En yakın arkadaşımla sorunlar yaşıyorum, evde büyük sayılmasa da tartışmalarda yer alabiliyorum. İnsanların benden bir şikayeti var. Beni eleştirebilecekleri bir yerde hakları var. Öyleyse sormalıyım kendime. Nedir buna sebep olan parçam? Kalbimdeki kusur nerede? Bunu nasıl çözmeliyim? İnsanlığımla ilgili meselelerimi gözden geçirmeliyim.

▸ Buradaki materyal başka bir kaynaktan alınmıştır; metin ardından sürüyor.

(** The runes of [for _, r := range s]. *)
Fixpoint runes (s : list byte) : list Z :=
  match s with
  | [] => []
  | b0 :: s1 =>
      if bz b0 <? 128 then bz b0 :: runes s1
      else match s1 with
      | b1 :: s2 =>
          if between 194 223 b0 && between 128 191 b1 then rune2 b0 b1 :: runes s2
          else match s2 with
          | b2 :: s3 =>
              if between 224 239 b0 && second3 b0 b1 && between 128 191 b2
              then rune3 b0 b1 b2 :: runes s3
              else match s3 with
              | b3 :: s4 =>
                  if between 240 244 b0 && second4 b0 b1 && between 128 191 b2 && between 128 191 b3
                  then rune4 b0 b1 b2 b3 :: runes s4
                  else RuneError :: runes s1
              | [] => RuneError :: runes s1
              end
          | [] => RuneError :: runes s1
          end
      | [] => RuneError :: runes s1
      end
  end.

Definition validRune (r : Z) : bool :=
  ((0 <=? r) && (r <? 55296)) || ((57344 <=? r) && (r <=? 1114111)).

(** [utf8.AppendRune]. *)
Definition encodeRune (r : Z) : list byte :=
  if negb (validRune r) then [xef; xbf; xbd]
  else if r <? 128 then [zb r]
  else if r <? 2048 then [zb (192 + r / 64); zb (128 + r mod 64)]
  else if r <? 65536 then
    [zb (224 + r / 4096); zb (128 + (r / 64) mod 64); zb (128 + r mod 64)]
  else [zb (240 + r / 262144); zb (128 + (r / 4096) mod 64); zb (128 + (r / 64) mod 64);
        zb (128 + r mod 64)].

Definition encodeRunes (rs : list Z) : list byte := rs ≫= encodeRune.

(** Decoding a three-byte form needs the exclusion of the shorter ones. *)
Lemma runes_encode r s : validRune r = true -> runes (encodeRune r ++ s) = r :: runes s.
Proof.
  intros Hv. unfold encodeRune. rewrite Hv. simpl negb. cbv iota.
  assert (0 <= r <= 1114111 /\ ~ 55296 <= r < 57344) as [Hr Hs] by (unfold validRune in Hv; lia).
  pose proof (Z.mod_pos_bound r 64 ltac:(lia)). pose proof (Z.mod_pos_bound (r / 64) 64 ltac:(lia)).
  pose proof (Z.mod_pos_bound (r / 4096) 64 ltac:(lia)).
  pose proof (Z.div_mod r 64 ltac:(lia)). pose proof (Z.div_mod (r / 64) 64 ltac:(lia)) as D2.
  pose proof (Z.div_mod (r / 4096) 64 ltac:(lia)) as D3.
  rewrite Z.div_div in D2 by lia. rewrite Z.div_div in D3 by lia. change (64 * 64) with 4096 in D2. change (4096 * 64) with 262144 in D3.
  destruct (r <? 128) eqn:E1; bool_hyps.
  { cbn [app runes]. rewrite bz_zb by lia. by replace (r <? 128) with true by lia. }
  destruct (r <? 2048) eqn:E2; bool_hyps.
  { cbn [app runes]. unfold between, rune2. rewrite !bz_zb by lia.
    replace (192 + r / 64 <? 128) with false by lia.
    replace (_ && _) with true by lia. f_equal. lia. }
  destruct (r <? 65536) eqn:E3; bool_hyps.
  { cbn [app runes]. unfold between, rune2, rune3, second3, between. rewrite !bz_zb by lia.
    replace (224 + r / 4096 <? 128) with false by lia.
    replace ((194 <=? 224 + r / 4096) && (224 + r / 4096 <=? 223) && _) with false by lia.
    replace (_ && _ && _) with true; [f_equal; lia|]. symmetry.
    destruct (224 + r / 4096 =? 224) eqn:F1; [lia|]. destruct (224 + r / 4096 =? 237) eqn:F2; lia. }
  cbn [app runes]. unfold between, rune2, rune3, rune4, second3, second4, between. rewrite !bz_zb by lia.
  replace (240 + r / 262144 <? 128) with false by lia.
  replace ((194 <=? 240 + r / 262144) && (240 + r / 262144 <=? 223) && _) with false by lia.
  replace ((224 <=? 240 + r / 262144) && (240 + r / 262144 <=? 239) && _ && _) with false by lia.
  replace (_ && _ && _ && _) with true; [f_equal; lia|]. symmetry.
  destruct (240 + r / 262144 =? 240) eqn:F1; [lia|]. destruct (240 + r / 262144 =? 244) eqn:F2; lia.
Qed.

Lemma div_mod_2 a b : 0 <= b < 64 -> (a * 64 + b) / 64 = a /\ (a * 64 + b) mod 64 = b.
Proof.
  intros Hb. split; symmetry; [apply (Z.div_unique _ 64 _ b)|apply (Z.mod_unique _ 64 a)]; lia.
Qed.

(** The three multi-byte forms re-encode to the bytes they came from. *)
Lemma encode_rune2 b0 b1 :
  between 194 223 b0 && between 128 191 b1 = true ->
  encodeRune (rune2 b0 b1) = [b0; b1] /\ validRune (rune2 b0 b1) = true.
Proof.
  unfold between. intros H. bool_hyps. bz_ranges.
  assert (Hv : validRune (rune2 b0 b1) = true) by (unfold validRune, rune2; lia).
  split; [|done]. unfold encodeRune. rewrite Hv. simpl negb. cbv iota. unfold rune2 in *.
  replace (_ <? 128) with false by lia. replace (_ <? 2048) with true by lia.
  destruct (div_mod_2 (bz b0 - 192) (bz b1 - 128)) as [E1 E2]; [lia|].
  rewrite (zb_eq _ b0), (zb_eq _ b1) by lia. done.
Qed.

Lemma div_mod_3 a b c : 0 <= b < 64 -> 0 <= c < 64 ->
  (a * 4096 + b * 64 + c) / 4096 = a /\ ((a * 4096 + b * 64 + c) / 64) mod 64 = b /\
  (a * 4096 + b * 64 + c) mod 64 = c /\ (a * 4096 + b * 64 + c) / 64 = a * 64 + b.
Proof.
  intros Hb Hc.
  assert (E : (a * 4096 + b * 64 + c) / 64 = a * 64 + b).
  { symmetry. apply (Z.div_unique _ 64 _ c); lia. }
  split_and!; [|rewrite E| |done].
  - symmetry. apply (Z.div_unique _ 4096 _ (b * 64 + c)); lia.
  - symmetry. apply (Z.mod_unique _ 64 a); lia.
  - symmetry. apply (Z.mod_unique _ 64 (a * 64 + b)); lia.
Qed.

Lemma encode_rune3 b0 b1 b2 :
  between 224 239 b0 && second3 b0 b1 && between 128 191 b2 = true ->
  encodeRune (rune3 b0 b1 b2) = [b0; b1; b2] /\ validRune (rune3 b0 b1 b2) = true.
Proof.
  unfold between, second3, between. intros H. bool_hyps. bz_ranges.
  assert (Hb1 : 128 <= bz b1 <= 191).
  { destruct (bz b0 =? 224), (bz b0 =? 237); bool_hyps; lia. }
  assert (Hlo : bz b0 = 224 -> 160 <= bz b1).
  { intros E. rewrite E in *. simpl in *. bool_hyps. lia. }
  assert (Hhi : bz b0 = 237 -> bz b1 <= 159).
  { intros E. rewrite E in *. simpl in *. bool_hyps. lia. }
  assert (Hv : validRune (rune3 b0 b1 b2) = true).
  { unfold validRune, rune3. apply orb_true_iff. rewrite !andb_true_iff, !Z.leb_le, !Z.ltb_lt. lia. }
  split; [|done]. unfold encodeRune. rewrite Hv. simpl negb. cbv iota. unfold rune3 in *.
  destruct (div_mod_3 (bz b0 - 224) (bz b1 - 128) (bz b2 - 128)) as (E1 & E2 & E3 & _); [lia..|].
  replace (_ <? 128) with false by lia. replace (_ <? 2048) with false by lia.
  replace (_ <? 65536) with true by lia.
  rewrite (zb_eq _ b0), (zb_eq _ b1), (zb_eq _ b2) by lia. done.
Qed.

Lemma div_mod_4 a b c d : 0 <= b < 64 -> 0 <= c < 64 -> 0 <= d < 64 ->
  let r := a * 262144 + b * 4096 + c * 64 + d in
  r / 262144 = a /\ (r / 4096) mod 64 = b /\ (r / 64) mod 64 = c /\ r mod 64 = d.
Proof.
  intros Hb Hc Hd r.
  assert (E1 : r / 64 = (a * 64 + b) * 64 + c).
  { symmetry. apply (Z.div_unique _ 64 _ d); unfold r; lia. }
  assert (E2 : r / 4096 = a * 64 + b).
  { symmetry. apply (Z.div_unique _ 4096 _ (c * 64 + d)); unfold r; lia. }
  rewrite E1, E2. split_and!.
  - symmetry. apply (Z.div_unique _ 262144 _ (b * 4096 + c * 64 + d)); unfold r; lia.
  - by apply div_mod_2.
  - by apply div_mod_2.
  - symmetry. apply (Z.mod_unique _ 64 ((a * 64 + b) * 64 + c)); unfold r; lia.
Qed.

Lemma encode_rune4 b0 b1 b2 b3 :
  between 240 244 b0 && second4 b0 b1 && between 128 191 b2 && between 128 191 b3 = true ->
  encodeRune (rune4 b0 b1 b2 b3) = [b0; b1; b2; b3] /\ validRune (rune4 b0 b1 b2 b3) = true.
Proof.
  unfold between, second4, between. intros H. bool_hyps. bz_ranges.
  assert (Hb1 : 128 <= bz b1 <= 191).
  { destruct (bz b0 =? 240), (bz b0 =? 244); bool_hyps; lia. }
  assert (Hlo : bz b0 = 240 -> 144 <= bz b1).
  { intros E. rewrite E in *. simpl in *. bool_hyps. lia. }
  assert (Hhi : bz b0 = 244 -> bz b1 <= 143).
  { intros E. rewrite E in *. simpl in *. bool_hyps. lia. }
  assert (Hv : validRune (rune4 b0 b1 b2 b3) = true).
  { unfold validRune, rune4. apply orb_true_iff. rewrite !andb_true_iff, !Z.leb_le, !Z.ltb_lt. lia. }
  split; [|done]. unfold encodeRune. rewrite Hv. simpl negb. cbv iota. unfold rune4 in *.
  destruct (div_mod_4 (bz b0 - 240) (bz b1 - 128) (bz b2 - 128) (bz b3 - 128))
    as (E1 & E2 & E3 & E4); [lia..|].
  replace (_ <? 128) with false by lia. replace (_ <? 2048) with false by lia.
  replace (_ <? 65536) with false by lia.
  rewrite (zb_eq _ b0), (zb_eq _ b1), (zb_eq _ b2), (zb_eq _ b3) by lia. done.
Qed.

Önceki yazımda bahsetmiştim, görünür olmayı isteyen bir kişiliğim var. Takdir edilmeye arzum büyük. Her şeyi doğru bilen ve yapan olmak istiyorum. Kusurlarımla yüzleşmek gittikçe zorlaşıyor bu yüzden. Bir zamanlar sağlıksız arkadaşlık ilişkimde karşımdaki kişi tarafından bir bakıma mükemmellik koltuğuna oturtularak fazlasıyla uzun bir süre nefsimi tatmin etmişim. Onun ne kadar büyüdüğüyle yüzleşmem güç geliyor.
Bir insanın sevgisi sizi nasıl mahvedebilir? Ölçüsüz her şey insan için bir mahviyet doğurmaya müsaittir. Ondan olacak müslümanın şiarı orta yol üzere yürümek diye belirlenmiş. Demek bu sebepten Fatiha Suresi ile her gün Rab'ten bunu dilememiz bize emredilmiş.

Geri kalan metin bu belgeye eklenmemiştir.